» **What is required**: Read through the listing below and return only the lines containing "post".

» **Excerpted data**:
========
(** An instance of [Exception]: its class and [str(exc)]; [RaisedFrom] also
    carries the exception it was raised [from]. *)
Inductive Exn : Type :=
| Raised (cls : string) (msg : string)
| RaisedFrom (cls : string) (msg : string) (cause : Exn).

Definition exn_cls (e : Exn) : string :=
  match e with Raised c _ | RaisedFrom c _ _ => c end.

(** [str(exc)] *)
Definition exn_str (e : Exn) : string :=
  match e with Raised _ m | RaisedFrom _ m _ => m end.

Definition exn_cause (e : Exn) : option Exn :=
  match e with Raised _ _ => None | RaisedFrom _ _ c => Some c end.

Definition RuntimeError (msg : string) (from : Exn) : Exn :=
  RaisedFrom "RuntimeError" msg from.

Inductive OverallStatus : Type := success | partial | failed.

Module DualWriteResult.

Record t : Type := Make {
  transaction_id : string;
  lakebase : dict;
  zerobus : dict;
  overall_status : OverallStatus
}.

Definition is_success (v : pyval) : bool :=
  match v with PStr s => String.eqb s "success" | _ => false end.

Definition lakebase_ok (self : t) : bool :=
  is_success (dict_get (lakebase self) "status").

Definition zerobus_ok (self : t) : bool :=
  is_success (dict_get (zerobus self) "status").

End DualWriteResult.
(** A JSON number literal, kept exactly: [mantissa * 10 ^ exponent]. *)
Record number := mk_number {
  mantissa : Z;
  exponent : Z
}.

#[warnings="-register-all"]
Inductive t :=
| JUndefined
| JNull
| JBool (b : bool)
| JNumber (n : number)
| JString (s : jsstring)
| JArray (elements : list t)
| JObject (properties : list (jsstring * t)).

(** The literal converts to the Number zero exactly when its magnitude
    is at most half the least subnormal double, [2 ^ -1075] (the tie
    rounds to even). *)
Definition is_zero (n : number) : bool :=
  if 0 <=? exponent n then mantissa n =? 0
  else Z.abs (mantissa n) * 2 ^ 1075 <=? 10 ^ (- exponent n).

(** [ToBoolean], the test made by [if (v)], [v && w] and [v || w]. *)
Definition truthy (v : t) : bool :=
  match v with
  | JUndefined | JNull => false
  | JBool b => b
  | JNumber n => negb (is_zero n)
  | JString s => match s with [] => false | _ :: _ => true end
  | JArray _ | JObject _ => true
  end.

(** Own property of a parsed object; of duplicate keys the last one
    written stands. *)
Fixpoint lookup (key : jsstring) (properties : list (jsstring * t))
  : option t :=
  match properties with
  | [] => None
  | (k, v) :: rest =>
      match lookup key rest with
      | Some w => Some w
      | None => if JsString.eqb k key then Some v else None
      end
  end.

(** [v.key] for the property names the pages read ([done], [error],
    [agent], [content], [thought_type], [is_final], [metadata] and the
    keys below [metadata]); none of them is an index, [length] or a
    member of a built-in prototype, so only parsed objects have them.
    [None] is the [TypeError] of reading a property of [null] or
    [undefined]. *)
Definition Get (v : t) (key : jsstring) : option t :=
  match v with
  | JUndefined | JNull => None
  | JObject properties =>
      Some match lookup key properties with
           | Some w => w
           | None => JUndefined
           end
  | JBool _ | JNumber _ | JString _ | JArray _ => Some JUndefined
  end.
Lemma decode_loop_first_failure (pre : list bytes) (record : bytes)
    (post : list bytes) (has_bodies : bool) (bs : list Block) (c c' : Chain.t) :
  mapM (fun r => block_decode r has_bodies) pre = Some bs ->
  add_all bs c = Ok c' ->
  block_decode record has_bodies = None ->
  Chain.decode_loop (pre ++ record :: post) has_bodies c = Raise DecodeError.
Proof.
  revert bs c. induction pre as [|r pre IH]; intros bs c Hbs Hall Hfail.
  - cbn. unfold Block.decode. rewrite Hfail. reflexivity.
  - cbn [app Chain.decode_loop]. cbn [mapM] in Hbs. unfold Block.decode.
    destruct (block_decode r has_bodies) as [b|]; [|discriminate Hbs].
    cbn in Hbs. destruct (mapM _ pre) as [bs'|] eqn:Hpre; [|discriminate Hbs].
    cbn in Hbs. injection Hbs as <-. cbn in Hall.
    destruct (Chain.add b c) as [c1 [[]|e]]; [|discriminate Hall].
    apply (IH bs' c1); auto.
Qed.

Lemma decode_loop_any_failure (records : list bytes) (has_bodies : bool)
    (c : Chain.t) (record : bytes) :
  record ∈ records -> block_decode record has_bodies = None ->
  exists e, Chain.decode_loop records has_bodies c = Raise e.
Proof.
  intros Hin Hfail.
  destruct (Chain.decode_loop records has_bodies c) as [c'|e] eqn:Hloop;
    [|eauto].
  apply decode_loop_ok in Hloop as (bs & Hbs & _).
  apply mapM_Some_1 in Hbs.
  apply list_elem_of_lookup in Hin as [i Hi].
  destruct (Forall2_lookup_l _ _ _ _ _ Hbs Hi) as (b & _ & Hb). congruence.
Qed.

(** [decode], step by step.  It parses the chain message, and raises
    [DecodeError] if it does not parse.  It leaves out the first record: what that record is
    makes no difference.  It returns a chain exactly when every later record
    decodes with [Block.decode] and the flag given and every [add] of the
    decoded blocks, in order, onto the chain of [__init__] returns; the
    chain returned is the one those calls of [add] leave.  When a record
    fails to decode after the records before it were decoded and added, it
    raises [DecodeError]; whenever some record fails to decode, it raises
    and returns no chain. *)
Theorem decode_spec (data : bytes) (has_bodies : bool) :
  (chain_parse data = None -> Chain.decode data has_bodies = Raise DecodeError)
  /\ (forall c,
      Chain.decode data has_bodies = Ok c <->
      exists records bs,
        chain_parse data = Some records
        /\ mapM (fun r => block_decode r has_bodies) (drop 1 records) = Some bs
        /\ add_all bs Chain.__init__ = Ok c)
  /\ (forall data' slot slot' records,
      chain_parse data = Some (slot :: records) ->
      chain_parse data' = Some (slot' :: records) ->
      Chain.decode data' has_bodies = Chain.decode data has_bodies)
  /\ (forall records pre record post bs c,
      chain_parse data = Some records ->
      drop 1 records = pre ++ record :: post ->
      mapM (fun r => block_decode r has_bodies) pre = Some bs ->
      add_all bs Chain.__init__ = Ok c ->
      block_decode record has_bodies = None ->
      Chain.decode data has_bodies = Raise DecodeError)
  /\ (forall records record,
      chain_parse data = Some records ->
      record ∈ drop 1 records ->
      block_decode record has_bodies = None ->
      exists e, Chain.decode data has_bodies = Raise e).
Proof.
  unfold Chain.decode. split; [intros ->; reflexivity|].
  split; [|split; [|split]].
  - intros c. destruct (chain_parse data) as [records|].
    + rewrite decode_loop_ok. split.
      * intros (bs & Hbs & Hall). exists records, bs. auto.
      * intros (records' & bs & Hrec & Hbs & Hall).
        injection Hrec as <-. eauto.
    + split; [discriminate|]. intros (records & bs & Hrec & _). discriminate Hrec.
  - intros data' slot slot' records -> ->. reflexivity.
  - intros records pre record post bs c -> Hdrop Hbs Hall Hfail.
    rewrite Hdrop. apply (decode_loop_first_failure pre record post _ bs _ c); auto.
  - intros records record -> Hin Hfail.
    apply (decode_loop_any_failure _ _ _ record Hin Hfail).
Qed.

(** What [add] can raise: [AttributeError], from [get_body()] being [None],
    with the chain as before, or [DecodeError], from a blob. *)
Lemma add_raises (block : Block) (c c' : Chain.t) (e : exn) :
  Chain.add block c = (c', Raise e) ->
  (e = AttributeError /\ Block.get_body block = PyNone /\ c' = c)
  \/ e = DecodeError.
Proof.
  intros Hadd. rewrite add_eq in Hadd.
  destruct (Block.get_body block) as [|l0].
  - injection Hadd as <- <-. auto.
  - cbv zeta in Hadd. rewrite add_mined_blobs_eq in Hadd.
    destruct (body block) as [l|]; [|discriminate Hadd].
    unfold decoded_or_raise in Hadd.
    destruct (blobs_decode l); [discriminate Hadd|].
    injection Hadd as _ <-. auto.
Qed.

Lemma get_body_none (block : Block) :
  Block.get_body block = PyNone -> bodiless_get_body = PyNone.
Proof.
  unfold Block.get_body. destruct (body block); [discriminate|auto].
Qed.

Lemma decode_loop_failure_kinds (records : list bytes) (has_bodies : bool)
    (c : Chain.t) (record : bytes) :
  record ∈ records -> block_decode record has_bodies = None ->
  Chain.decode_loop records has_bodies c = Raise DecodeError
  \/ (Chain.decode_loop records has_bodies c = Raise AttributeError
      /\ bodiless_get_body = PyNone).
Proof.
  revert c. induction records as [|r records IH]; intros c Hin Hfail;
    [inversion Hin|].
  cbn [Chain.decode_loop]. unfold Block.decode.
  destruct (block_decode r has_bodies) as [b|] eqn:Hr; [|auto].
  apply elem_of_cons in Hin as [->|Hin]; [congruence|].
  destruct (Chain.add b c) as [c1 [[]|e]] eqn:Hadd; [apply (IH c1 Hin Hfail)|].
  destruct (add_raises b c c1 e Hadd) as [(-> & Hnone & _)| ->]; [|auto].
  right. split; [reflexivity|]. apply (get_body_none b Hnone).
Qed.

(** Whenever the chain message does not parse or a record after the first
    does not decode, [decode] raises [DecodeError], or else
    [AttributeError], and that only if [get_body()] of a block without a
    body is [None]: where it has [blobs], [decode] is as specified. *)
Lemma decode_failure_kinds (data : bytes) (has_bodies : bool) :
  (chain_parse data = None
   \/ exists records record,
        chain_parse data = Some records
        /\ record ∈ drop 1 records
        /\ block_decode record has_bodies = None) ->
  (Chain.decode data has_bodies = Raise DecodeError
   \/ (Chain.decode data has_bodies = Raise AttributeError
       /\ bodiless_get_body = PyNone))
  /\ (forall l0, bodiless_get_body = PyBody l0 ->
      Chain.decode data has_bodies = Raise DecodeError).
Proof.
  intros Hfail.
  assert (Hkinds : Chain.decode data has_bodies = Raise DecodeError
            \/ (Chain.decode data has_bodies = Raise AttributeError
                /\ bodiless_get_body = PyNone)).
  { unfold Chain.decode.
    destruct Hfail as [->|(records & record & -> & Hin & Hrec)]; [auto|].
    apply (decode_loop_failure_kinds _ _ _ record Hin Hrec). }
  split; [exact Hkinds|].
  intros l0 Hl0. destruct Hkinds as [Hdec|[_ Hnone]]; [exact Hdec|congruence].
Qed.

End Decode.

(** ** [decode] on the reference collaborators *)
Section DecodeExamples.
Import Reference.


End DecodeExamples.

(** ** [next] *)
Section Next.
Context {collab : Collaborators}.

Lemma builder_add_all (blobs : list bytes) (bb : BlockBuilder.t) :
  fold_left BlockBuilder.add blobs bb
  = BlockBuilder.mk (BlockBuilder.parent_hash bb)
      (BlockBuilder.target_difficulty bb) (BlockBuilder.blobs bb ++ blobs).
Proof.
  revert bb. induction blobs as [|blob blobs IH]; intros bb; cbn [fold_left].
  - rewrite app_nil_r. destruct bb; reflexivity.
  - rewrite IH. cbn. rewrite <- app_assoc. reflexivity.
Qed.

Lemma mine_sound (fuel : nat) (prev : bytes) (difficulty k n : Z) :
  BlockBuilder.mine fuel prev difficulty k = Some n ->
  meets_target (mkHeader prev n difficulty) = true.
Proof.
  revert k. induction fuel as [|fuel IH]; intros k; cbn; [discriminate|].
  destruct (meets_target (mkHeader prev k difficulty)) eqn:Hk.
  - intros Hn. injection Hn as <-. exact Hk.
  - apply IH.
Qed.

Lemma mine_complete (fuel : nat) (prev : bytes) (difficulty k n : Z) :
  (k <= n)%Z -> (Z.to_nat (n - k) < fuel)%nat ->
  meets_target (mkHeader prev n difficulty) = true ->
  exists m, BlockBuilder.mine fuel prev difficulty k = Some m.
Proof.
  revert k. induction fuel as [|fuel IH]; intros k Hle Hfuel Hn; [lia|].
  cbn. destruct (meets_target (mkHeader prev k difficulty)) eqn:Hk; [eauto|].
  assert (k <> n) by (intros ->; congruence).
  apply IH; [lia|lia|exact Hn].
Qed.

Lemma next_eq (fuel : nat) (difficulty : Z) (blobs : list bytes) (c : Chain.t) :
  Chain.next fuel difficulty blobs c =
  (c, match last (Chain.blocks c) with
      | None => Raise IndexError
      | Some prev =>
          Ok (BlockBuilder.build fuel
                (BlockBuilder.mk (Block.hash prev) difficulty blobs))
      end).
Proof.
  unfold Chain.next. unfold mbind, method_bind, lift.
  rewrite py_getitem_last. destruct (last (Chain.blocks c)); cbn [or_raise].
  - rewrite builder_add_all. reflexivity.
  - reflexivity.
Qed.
========
» **Answer section**:
    (post : list bytes) (has_bodies : bool) (bs : list Block) (c c' : Chain.t) :
  Chain.decode_loop (pre ++ record :: post) has_bodies c = Raise DecodeError.
  /\ (forall records pre record post bs c,
      drop 1 records = pre ++ record :: post ->
  - intros records pre record post bs c -> Hdrop Hbs Hall Hfail.
    rewrite Hdrop. apply (decode_loop_first_failure pre record post _ bs _ c); auto.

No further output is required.